== AIM OF THE EXERCISE ==
Exactly as they appear below, repeat the lines from the one with "None => None" through the one with "(forall t, ~", and no others.

== TASK DATA ==
Lemma runq_init_spec s :
  (forall c, cpu_ok c -> rq (runq_init s) c = []) /\
  (forall t, tstates (runq_init s) t = tstates s t) /\ (forall c, cur (runq_init s) c = cur s c).
Proof.
  unfold runq_init. split_and!.
  - apply (for_loop_inv (fun i s' => forall c, 0 <= c < i -> rq s' c = [])); [done|intros; lia|].
    intros i s' Hi IH c Hc. rewrite rq_set. destruct (Z.eqb_spec c i); [done|]. apply IH. lia.
  - apply (for_loop_pres (fun s' => forall t, tstates s' t = tstates s t)); [done|].
    intros i s' _ IH. exact IH.
  - apply (for_loop_pres (fun s' => forall c, cur s' c = cur s c)); [done|].
    intros i s' _ IH. exact IH.
Qed.

Lemma all_q_nil s : (forall c, cpu_ok c -> rq s c = []) -> all_q s = [].
Proof.
  intros Hr. unfold all_q. assert (forall l, (forall c, c ∈ l -> cpu_ok c) -> concat (map (rq s) l) = []) as Hg.
  { induction l as [|c l IH]; intros Hc; [done|]. simpl. rewrite Hr by (apply Hc; by left).
    apply IH. intros d Hd. apply Hc. by right. }
  apply Hg. intros c. apply elem_of_zrange.
Qed.

Lemma stacks_init_spec s allocs s' : sched_stacks_init s allocs = Some s' ->
  tasks s' = tasks s /\ cpu_current_task s' = cpu_current_task s /\
  cpu_runqueues s' = cpu_runqueues s.
Proof.
  unfold sched_stacks_init. destruct (stack_tops _ _ _ _ _) as [[? ?]|]; [|done].
  destruct (stack_tops _ _ _ _ _) as [[? ?]|]; [|done]. by intros [= <-].
Qed.

(** The end of [tasking_init], on cleared tables. *)
Definition adopt_boot_task (s : sched) (boot_cr3 : Z) : sched :=
  set_cr3 (set_cur (set_count (set_current_task (set_task s 0 boot_task) 0) 1) 0 0) 0 boot_cr3.

Lemma adopt_inv s cr3 :
  (forall t, tstates s t = DEAD) -> (forall c, cpu_ok c -> cur s c = -1) ->
  (forall c, cpu_ok c -> rq s c = []) -> sched_inv (adopt_boot_task s cr3) [].
Proof.
  intros Hd Hc0 Hq0. unfold adopt_boot_task. set (s5 := set_cur _ 0 0). unfold set_cr3.
  match goal with |- sched_inv (upd_percpu s5 0 ?f) _ => destruct (upd_percpu_view s5 0 f) as [Hv Hq];
    apply (inv_view s5 _ []); [|exact Hv|by rewrite Hq] end.
  assert (forall t, tstates s5 t = if t =? 0 then RUNNING else DEAD) as Hst.
  { intros t. change (tstates s5 t) with ((task (set_task s 0 boot_task) t).(state)).
    rewrite task_set. destruct (t =? 0); [done|]. apply Hd. }
  assert (forall c, cpu_ok c -> cur s5 c = if c =? 0 then 0 else -1) as Hcu.
  { intros c Hc. unfold s5. rewrite cur_set. destruct (c =? 0); [done|]. by apply Hc0. }
  assert (all_q s5 = []) as Hq5 by by apply all_q_nil.
  unfold sched_inv. rewrite Hq5. change (task_count s5) with 1. clearbody s5. split.
  - done.
  - intros t Ht. rewrite Hst. destruct (Z.eqb_spec t 0); [lia|done].
  - constructor.
  - intros t. rewrite Hst. split; [by intros ?%elem_of_nil|]. by destruct (t =? 0).
  - intros c Hc. rewrite Hcu by done. destruct (Z.eqb_spec c 0); [|lia]. rewrite Hst. by left.
  - intros c d Hc Hd'. rewrite !Hcu by done. destruct (Z.eqb_spec c 0), (Z.eqb_spec d 0); lia.
  - intros t. rewrite Hst. by destruct (Z.eqb_spec t 0).
  - intros t. rewrite Hst. destruct (Z.eqb_spec t 0); intros [?|[[?|?] _]]; done.
Qed.

Lemma tasking_init_unfold s allocs cr3 :
  tasking_init s allocs cr3 =
  match sched_stacks_init (runq_init (for_loop 0 SMP_MAX_CPUS (fun i s => set_cur s i (-1))
          (for_loop 0 MAX_TASKS (fun i s => upd_task s i reset_task) s))) allocs with
  | None => None
  | Some s => Some (adopt_boot_task s cr3)
  end.
Proof. reflexivity. Qed.

(** [tasking_init] establishes the invariant with task 0 running on CPU 0. *)
Lemma tasking_init_inv s allocs cr3 s' :
  (forall t, ~ 0 <= t < MAX_TASKS -> tstates s t = DEAD) ->
  tasking_init s allocs cr3 = Some s' -> sched_inv s' [].
Proof.
  intros Hout. rewrite tasking_init_unfold. pose proof (init_tasks_spec s Hout) as H1.
  generalize dependent (for_loop 0 MAX_TASKS (fun i s => upd_task s i reset_task) s).
  intros s1 H1. destruct (init_cur_spec s1) as [Hc2 Ht2]. cbn zeta in *.
  generalize dependent (for_loop 0 SMP_MAX_CPUS (fun i s => set_cur s i (-1)) s1).
  intros s2 Hc2 Ht2. destruct (runq_init_spec s2) as (Hq3 & Ht3 & Hc3).
  destruct (sched_stacks_init (runq_init s2) allocs) as [s4|] eqn:E4; [|done]. intros [= <-].
  destruct (stacks_init_spec _ _ _ E4) as (Et & Ec & Eq).
  generalize dependent (runq_init s2). intros s3 Hq3 Ht3 Hc3 _ Et Ec Eq.
  apply adopt_inv.
  - intros t. unfold tstates, task. rewrite Et. change (tstates s3 t = DEAD). by rewrite Ht3, Ht2.
  - intros c Hc. unfold cur. rewrite Ec. change (cur s3 c = -1). rewrite Hc3. by apply Hc2.
  - intros c Hc. unfold rq. rewrite Eq. by apply Hq3.
Qed.

(** ** Placement *)

Lemma pick_target_ok s : 0 <= s.(smp_cpu_online_count) -> cpu_ok (pick_target_cpu s).
Proof.
  intros Hn. unfold pick_target_cpu, online_cpus, smp_online_cpu_count, cpu_ok, SMP_MAX_CPUS.
  set (n := if 16 <? _ then 16 else _).
  assert (0 <= n <= 16) as Hr by (unfold n; destruct (Z.ltb_spec 16 s.(smp_cpu_online_count)); lia).
  clearbody n. destruct (Z.eqb_spec n 0); [lia|].
  destruct (find_loop _ _ _) as [i|] eqn:Ef; [apply find_loop_Some in Ef as [? _]; lia|].
  apply (for_loop_pres (fun b : Z * Z => 0 <= b.1 < 16)); [simpl; lia|].
  intros i b Hi Hb. destruct (_ <? _); [simpl; lia|done].
Qed.

(** An idle CPU wins; otherwise no online CPU is less loaded. *)
Lemma pick_target_spec s : 0 < s.(smp_cpu_online_count) -> (forall c, (length (rq s c) <= 16)%nat) ->
  let t := pick_target_cpu s in
  (cur s t < 0 /\ rq s t = []) \/
  (forall i, 0 <= i < online_cpus s -> cpu_load s t <= cpu_load s i).
Proof.
  intros Hn Hl. cbn zeta. unfold pick_target_cpu. set (n := online_cpus s).
  assert (0 < n) as Hn0.
  { unfold n, online_cpus, smp_online_cpu_count, SMP_MAX_CPUS.
    destruct (Z.ltb_spec 16 s.(smp_cpu_online_count)); lia. }
  destruct (Z.eqb_spec n 0); [lia|].
  destruct (find_loop _ _ _) as [i|] eqn:Ef.
  { left. apply find_loop_Some in Ef as (_ & [Hc%Z.ltb_lt Hz%Z.eqb_eq]%andb_true_iff & _).
    split; [done|]. apply nil_length_inv. lia. }
  right. set (body := fun i b => _).
  assert (let r := for_loop 0 n body (0, 0xFFFFFFFF) in
    (n = 0 /\ r.2 = 0xFFFFFFFF \/ 0 < n /\ r.2 = cpu_load s r.1) /\
    forall i, 0 <= i < n -> r.2 <= cpu_load s i) as [Hb Hm].
  { apply (for_loop_inv (fun k (r : Z * Z) => (k = 0 /\ r.2 = 0xFFFFFFFF \/ 0 < k /\ r.2 = cpu_load s r.1) /\
      forall i, 0 <= i < k -> r.2 <= cpu_load s i)); [lia|split; [by left|intros; lia]|].
    intros i [b p] Hi [Hb Hm]. unfold body. cbn [fst snd] in *.
    assert (forall j, cpu_load s j < 0xFFFFFFFF) as Hsmall.
    { intros j. specialize (Hl j). unfold cpu_load. destruct (0 <=? cur s j); lia. }
    destruct (Z.ltb_spec (cpu_load s i) p) as [Hlt|Hge]; cbn [fst snd].
    - split; [right; split; [lia|done]|]. intros j Hj. destruct (Z.eq_dec j i) as [->|]; [lia|].
      specialize (Hm j ltac:(lia)). lia.
    - split.
      + destruct Hb as [[-> ->]|Hb]; [specialize (Hsmall 0); lia|]. right. lia.
      + intros j Hj. destruct (Z.eq_dec j i) as [->|]; [lia|]. apply Hm. lia. }
  intros i Hi. destruct Hb as [[? _]|[_ Hb]]; [lia|]. rewrite <- Hb. by apply Hm.
Qed.

(** ** Waking *)

Lemma unblock_off_range s t self : ~ 0 <= t < MAX_TASKS -> unblock_task s t self = s.
Proof.
  intros Ht. unfold unblock_task, unblock_mark.
  destruct (Z.ltb_spec t 0); [done|]. destruct (Z.leb_spec MAX_TASKS t); [done|]. lia.
Qed.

== ANSWER FOR THE TASK ==
  | None => None
  | Some s => Some (adopt_boot_task s cr3)
  end.
Proof. reflexivity. Qed.

(** [tasking_init] establishes the invariant with task 0 running on CPU 0. *)
Lemma tasking_init_inv s allocs cr3 s' :
  (forall t, ~ 0 <= t < MAX_TASKS -> tstates s t = DEAD) ->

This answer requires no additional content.